1 pound skinless boneless chicken breasts, cut into 3/4-inch cubes (about 2 cups)
3 tablespoons dark soy sauce
1 teaspoon salt
1 tablespoon cornstarch
1 teaspoon dry sherry
1 tablespoon sugar
1 tablespoon cider vinegar
1 teaspoon sesame seed oil
2 to 4 dried chilies, seeds removed
3 tablespoons canola, corn, or peanut oil
1/2 teaspoon Szechuan peppercorns, toasted and ground
1 garlic clove, peeled and sliced
1 scallion, green and white parts, cut into 1 1/2-inch lengths, bulb split, plus
2 tablespoons thinly sliced scallions
2 slices unpeeled gingerroot, 1 X 1/8 inch each
1/2 cup unsalted blanched peanuts, toasted, or unsalted dry-roasted peanuts
  1. Place the chicken in a bowl. Add I tablespoon of the soy sauce, salt, and cornstarch and mix well. Set aside. Mix the remaining 2 tablespoons of soy sauce together in a small bowl with the sherry, sugar, vinegar, and sesame seed oil. Set aside.

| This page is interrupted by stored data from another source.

(** The case mappings on the letters of ASCII. *)
Definition upper_char (c : ascii) : ascii :=
  let n := nat_of_ascii c in
  if Nat.leb 97 n && Nat.leb n 122 then ascii_of_nat (n - 32) else c.

Definition lower_char (c : ascii) : ascii :=
  let n := nat_of_ascii c in
  if Nat.leb 65 n && Nat.leb n 90 then ascii_of_nat (n + 32) else c.

Fixpoint map_string (f : ascii -> ascii) (s : string) : string :=
  match s with
  | EmptyString => EmptyString
  | String c s' => String (f c) (map_string f s')
  end.

Definition cases : CaseMapping :=
  {| toUpperCase := map_string upper_char;
     toLowerCase := map_string lower_char |}.

(** The text of an integer in decimal digits. *)
Definition numbers : NumberText :=
  fun n =>
    if Z.ltb n 0 then "-" ++ Js.string_of_nat (Z.to_nat (- n))
    else Js.string_of_nat (Z.to_nat n).

(** A [JSON.stringify] for flat records of strings and numbers whose
    texts need no escape. *)
Definition json : JsonStringifier :=
  fun v =>
    match v with
    | VObj props =>
        "{" ++ String.concat ","
                 (map (fun kv =>
                         JsText.dquote ++ fst kv ++ JsText.dquote ++ ":"
                         ++ match snd kv with
                            | VStr s => JsText.dquote ++ s ++ JsText.dquote
                            | VNum n => numbers n
                            | _ => "null"
                            end) props)
        ++ "}"
    | _ => "null"
    end.

(** No option given on the command line. *)
Definition no_args : ListArgs.t :=
  {| ListArgs.all := false; ListArgs.format := None; ListArgs.status := None;
     ListArgs.sort := None; ListArgs.method := None; ListArgs.path := None;
     ListArgs.baseUrl := None; ListArgs.feature := None;
     ListArgs.persona := None |}.

(** The installed tool with two of its templates. *)
Definition templatesDir : path := ["opt"; "pdocs"; "templates"].

Definition disk_templates : node :=
  Dir [("opt",
        Dir [("pdocs",
              Dir [("templates",
                    Dir [("CLAUDE-template.md", File "# Quick reference");
                         ("user-story.yaml", File "story_id: US-###")])])])].

(** An API contract in which [/logout] lists no operation. *)
Definition api_hollow_text : string :=
  "{paths: {/login: {post: {summary: Log in}}, /logout: }}".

  2. Pour the cooking oil into a cold wok or stir-fry pan and add the chilies. Heat the pan over medium-high heat and stir the peppers until they turn dark brown. Add the peppercorns, garlic, scallion pieces, and gingerroot and stir a moment or two. Mix up the chicken again and pour it into the pan. Stir briskly.
  3. After stirring for about 1 minute, add the soy sauce mixture, the peanuts, and the thinly sliced scallions. Turn the heat up to high and stir for about 30 seconds until well mixed. Remove the chilies and gingerroot, if desired. Serve hot.

Note: You may substitute 1 to 3 teaspoons crushed red pepper for the dried chilies. Add with the peppercorns, garlic, and scallions.